Sayfa 1/39 12311 ... SonSon
Arama sonucu : 312 madde; 1 - 8 arası.

Konu: Deprem gerçeği ve umursamayan bizler

  1. #1
    Duhul
    Feb 2004
    İkamet
    fenerbahçe
    Gönderi
    662

    Esas Deprem gerçeği ve umursamayan bizler

    MARMARA DENİZİ'NDE DEPREM 2.7 BÜYÜKLÜĞÜNDE DEPREM...

    31 MAYIS 2004 İST- Marmara Denizi'nde gece hafif şiddette bir deprem meydana
    geldi.
    Boğaziçi Üniversitesi Kandilli Rasathanesi ve Deprem Araştırma Enstitüsü'nden alınan
    bilgiye göre, gece saat 01.22 sıralarında, merkez üssü Marmara Denizi ve derinliği
    5 kilometre olan, 2.7 büyüklüğünde bir deprem kaydedildi. Deprem, yerleşim yerlerinde
    hissedilmedi.
    (31/05/2004 - 11:28:37)

  2. #2

    Esas

    YUNANİSTAN'DA SERİ DEPREMLER

    Yunanistan'da merkez üssü başkent Atina'nın 225 kilometre güneybatısı, Mora yarımadası açıkları olan Richter ölçeğine göre 4.9 şiddetinde bir deprem meydana geldiği bildirildi.
    31 Mayıs 2004 Pazartesi 11:44

    Atina Yerbilimleri Enstitüsü, saat 09.30'daki depremin can ve mal kaybına neden olmadığını duyurdu.

    Enstitü, saat 00.24'te, 00.36'da ve 00.44'de de İyon Denizi'nde yer alan Zakinthos Adası açıklarında Richter ölçeğine göre 4.4, 4.3 ve 4.3 olmak üzere 3 sarsıntının kaydedildiğini açıkladı.

  3. #3
    Duhul
    Jul 2006
    İkamet
    D.Dere meine traumgarten
    Gönderi
    568

    Esas Deprem gerçeği ve umursamayan bizler

    Bugün 17 Ağustos'un yıldönümü,ve aradan geçen 8 yılda depreme karşı önlem olarak ne yapıldı,koca bir HİÇ,yine olacak,yine her yer mahşer yerine dönecek,yine acı gözyaşı ve yönetenlerin boş telkin sözleri,ateş düştüğü yeri yakacak.Belki yazdıklarımızı,yazacaklarımızı bri okur da çürük bir binanın daha yapılmasına engel olur,ne demişler söz uçar yazı kalır.

  4. #4
    Duhul
    Jul 2006
    İkamet
    D.Dere meine traumgarten
    Gönderi
    568

    Esas

    8 Yıl Önce Bu Gece
    Bugün özel… Bu kentte yaşayan herkes için özel…
    Tam 8 yıl önce bu gece, bu kentte insanlar uyumak için yattılar.
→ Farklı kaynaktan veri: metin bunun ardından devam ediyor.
(** ** What a merge may touch *)
Lemma observed_frame path st h q : respects (sameAt q) (observed E path st h).
Proof. unfold observed. cbv zeta. same_bytes. Qed.
Lemma refresh_frame path q : respects (sameAt q) (refresh E path).
Proof. unfold refresh. same_bytes. apply observed_frame. Qed.
Lemma retained_frame path local incoming q : respects (sameAt q) (retained path local incoming).
Proof. unfold retained. same_bytes. Qed.
Lemma storeConflict_frame w path part l clock q :
  clear part q → (physical (conflictPath l) ≠ [] → clear (physical (conflictPath l)) q) →
  respects (sameAt q) (storeConflict E w path part l clock).
Proof.
  intros Hp Ht. unfold storeConflict. cbv zeta. rewrite copy_path. unfold isEmpty. case_bool_decide as Hc; [same_bytes|].
  specialize (Ht Hc). pose proof (clear_ne _ _ Ht). same_bytes.
Qed.
Lemma resumeAt_frame part incoming q : q ≠ part → respects (sameAt q) (resumeAt part incoming).
Proof. intros Hp. unfold resumeAt. same_bytes. Qed.
Lemma applyPlan_frame peer path commit incoming local p q :
  clear (physical path) q → q ≠ previewOf (physical path) →
  clear (physical (conflictPath incoming)) q → clear (physical (conflictPath local)) q → private q = false →
  respects (sameAt q) (applyPlan E peer path commit incoming local p).
Proof.
  intros Hp Hv Hi Hl Hq. destruct (transfer_clear peer incoming q Hq) as [Ht Htv]. pose proof (clear_ne _ _ Ht).
  unfold applyPlan. cbv zeta. apply respects_if; [by apply resumeAt_frame|].
  apply respects_bind; [apply respects_if; [by apply verifyPart_frame|apply respects_ret]|]. intros [r|]; [apply respects_ret|].
  apply respects_bind; [apply respects_if; [apply storeConflict_frame; [done|intros _; by destruct (incomingWins p)]|apply respects_ret]|].
  intros [r|]; [apply respects_ret|].
  apply respects_bind; [apply respects_if; [by apply place_frame|apply respects_ret]|]. intros placed. same_bytes.
Qed.
(** The local record a merge decides against. *)
Definition localRecord (path : QString) (s : Store) : jobj := (entry E path (refresh E path s).2).1.1.
Lemma merge_untouched peer incoming commit q s :
  let path := toStr incoming.["path"] in
  clear (physical path) q → q ≠ previewOf (physical path) →
  clear (physical (conflictPath incoming)) q → clear (physical (conflictPath (localRecord path s))) q →
  private q = false → sameAt q s (merge E peer incoming commit s).2.
Proof.
  intros path Hp Hv Hi Hl Hq. unfold merge. cbv zeta. fold path. unfold bind at 1. unfold localRecord in Hl.
  pose proof (refresh_frame path q s) as H1.
  destruct (refresh E path s) as [fresh s1]. cbn [snd] in *. transitivity s1; [done|]. clear H1. revert Hl.
  destruct (negb fresh); [intros; apply respects_failed|].
  unfold bind at 1. pose proof (sameAt_quiet q _ (quiet_entry E path) s1) as H2.
  destruct (entry E path s1) as [[local st] s2]. cbn [fst snd] in *. intros Hl. transitivity s2; [done|]. clear H2.
  match goal with |- sameAt q s2 (?m s2).2 => revert s2; change (respects (sameAt q) m) end.
  do 2 (apply respects_bind; [same_bytes|]; intros ?).
  do 4 (apply respects_if; [same_bytes|]).
  apply respects_if; [same_bytes|]. apply respects_bind; [apply retained_frame|]. intros [retain|]; [|same_bytes].
  apply respects_if; [same_bytes|]. by apply applyPlan_frame.
Qed.

(** A plan that the local record wins leaves its file alone. *)
Lemma applyPlan_yields peer path commit incoming local p :
  physical path ≠ [] → (conflict p = true → toStr incoming.["path"] = path ∧ hex (toStr incoming.["version"]) = true) →
  incomingWins p = false →
  respects (sameAt (physical path)) (applyPlan E peer path commit incoming local p).
Proof.
  intros Hp Hc Hw. destruct (transfer_clear peer incoming (physical path)) as [Ht Htv]; [by apply physical_public|].
  pose proof (clear_ne _ _ Ht).
  unfold applyPlan. cbv zeta. rewrite Hw. cbn [andb]. apply respects_if; [by apply resumeAt_frame|].
  apply respects_bind; [apply respects_if; [by apply verifyPart_frame|apply respects_ret]|]. intros [r|]; [apply respects_ret|].
  apply respects_bind.
  { destruct (conflict p); [|apply respects_ret]. destruct (Hc eq_refl) as [Hi Hv]. apply storeConflict_frame; [done|]. intros Hn.
    rewrite <- Hi in Hp |- *. by apply conflict_clear. }
  intros [r|]; [apply respects_ret|]. same_bytes.
Qed.

Lemma transfer_ne peer e k : transfer peer e ≠ physical k.
Proof.
  intros Eq. pose proof (transfer_private peer e) as Hx. rewrite Eq in Hx. unfold private in Hx.
  destruct (decide (physical k = [])) as [E0|Hk]; [by rewrite E0 in Hx|].
  apply physical_public in Hk. congruence.
Qed.
Lemma winning_conflict_frame path part l clock q :
  q ≠ physical (conflictPath l) → respects (sameAt q) (storeConflict E true path part l clock).
Proof. intros Ht. unfold storeConflict. cbv beta zeta iota. rewrite copy_path. same_bytes. Qed.
Lemma clear_transfer peer e k :
  physical k ≠ [] → clear (physical k) (transfer peer e) ∧ transfer peer e ≠ previewOf (physical k).
Proof.
  intros Hk. pose proof (transfer_private peer e) as Ht. pose proof (physical_public _ Hk) as Hp.
  change (private (physical k) = false) in Hp.
  assert (slash ∈ physical k) as Hs.
  { destruct (physical_inv k Hk) as (s & _ & _ & -> & _). apply elem_of_app. right. by left. }
  split.
  - apply clear_public_private; [done| |done|apply transfer_archival]. intros E0. rewrite E0 in Hs. by revert Hs; by_compute.
  - intros E0. rewrite E0, private_preview in Ht by done. congruence.
Qed.
(** A file that is put in its place has the bytes of its transfer. *)
Lemma place_installs part target winner local s s' :
  clear target part → part ≠ previewOf target → winner.["kind"] = JS "file" →
  place part target winner local s = (true, s') → bytesAt (files s') target = bytesAt (files s) part.
Proof.
  intros Hne Hp Hk. pose proof (clear_archival _ _ Hne). unfold place. rewrite Hk. cbv zeta. rewrite bool_decide_eq_true_2 by done.
  unfold bind. destruct (bool_decide (local.["kind"] = JS "directory")); cbn [negb ret].
  - destruct (onFiles (fremove target) s) as [ok s1] eqn:E1. apply onFiles_eq in E1 as [_ F1].
    destruct ok; cbn [negb]; [|done]. intros [Hok F2]%onFiles_eq. destruct (finstall _ _ _) as [b w] eqn:Ei.
    cbn in Hok, F2. subst b. rewrite F2. apply install_bytes in Ei as ->; [|done]. rewrite F1. by apply remove_frame.
  - intros [Hok F2]%onFiles_eq. destruct (finstall _ _ _) as [b w] eqn:Ei.
    cbn in Hok, F2. subst b. rewrite F2. by apply install_bytes in Ei.
Qed.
Ertesi gün için planları vardı, hedefleri vardı. Yattılar, ama büyük bölümü yapış yapış sıcak nedeniyle uyuyamadılar.
    Derken, sabaha karşı o korkunç felaket başladı.
    Kıyamet kopuyordu. Ya da kıyamet denilen bu olsa gerekti…
    Koskoca binalar, yer ile birlikte sallanmaya başlamıştı. Ama öyle böyle sallanmak değil. Bir inanılmaz güç, durum durup adeta binaları silkeliyordu. Bir o yandan, bir bu yandan geliyordu. Binalar, sanki bir tornavidanın ucunda sallanarak bulundukları yerde dönüyordu.
    Kırılan camların, evlerde devrilen eşyaların sesleri, çığlıklar, yıkılan binaların sesleri birbirine karışmaya başlamıştı.
    ………..
    Bu geceyi, o 45 saniyelik korkunç felaketi hep hatırlayacağız. Bununla birlikte yaşayacağız. Türkiye’de deprem, depremin acıları, o dönemin haksızlıkları, yanlışlıkları konusunda herhalde en çok yazı yazan gazeteci ben olmuşumdur.
    Zor günlerden geçtik. Ayağımızın altında yerin sürekli sallandığı, arada bir artçıların güçlü şekilde vurduğu, sanki dünyanın sonunun geldiğini, bir daha hiçbir şeyin eskisi gibi olamayacağını düşündüğümüz günlerdi bunlar.
    Kalplerde acılar, beyinlerimizde korku kaldı kuşkusuz. Ama adeta yıkılan bir kenti yeniden yaptık. Bugün Kocaeli’de, 17 Ağustos felaketini yaşamamış pek çok insan yaşıyor. Kocaeli, yeniden cazibe merkezi, Türkiye’nin umut ve üretim merkezi haline geldi.
    Dünyanın ve Türkiye’nin bütün büyük markaları, bu kentte işyerleri açmak, varsa dükkanlarını genişletmek için birbiri ile yarış ediyor. kiralar sürekli artıyor, konut açığı ne kadar ev yapsanız yetmiyor..
    Sahiller yeniden yapıldı. Yine toprakla dolduruldu. Milli Piyango şubesi hariç, 17 Ağustos’ta yara alan ne kadar kurum varsa, kendisini onardı, hayat tekrar başladı.
    Öylesine büyük, inanılmaz bir felaketin ardından, bu kentte yağma olmadı, susuzluk olmadı, hastalık, yangın olmadı… Dünyanın her yerinden yardımımıza koşanlar, bize insanlığın ne olduğunu gösterdi.
    Kuşkusuz 17 Ağustos, bu kentte o geceyi yaşayan herkesin üzerinde derin izler bıraktı. Belki yaşam anlayışını değiştirdi. 17 Ağustos’un yıldönümlerinden birinde, bu konuyu işlemiştim. Böyle büyük bir felaketi gören, yaşayan insanların artık kötü insan olamayacağını, kimseye kötülük düşünemeyeceğini yazmıştım.
    Ama yanılmışım. İnsan tuhaf bir yaratık. Hiçbir musibetten gereken dersi almıyor. Huylu huyundan vazgeçmiyor. Hayat, eskisi gibi devam ediyor.
    ………..
    17 Ağustos felaketi ile ilgili çok anım var. Derlediğim olaylar, anılar var. Yıllardır bunları, gelecek nesillere hatırlatması amacıyla bir kitap halinde toplamayı planlıyorum. Ama bir türlü fırsat bulup, buna yoğunlaşamadım. Hala amacım,10 ncu Yıldönümüne kadar bu kitabı hazırlamak.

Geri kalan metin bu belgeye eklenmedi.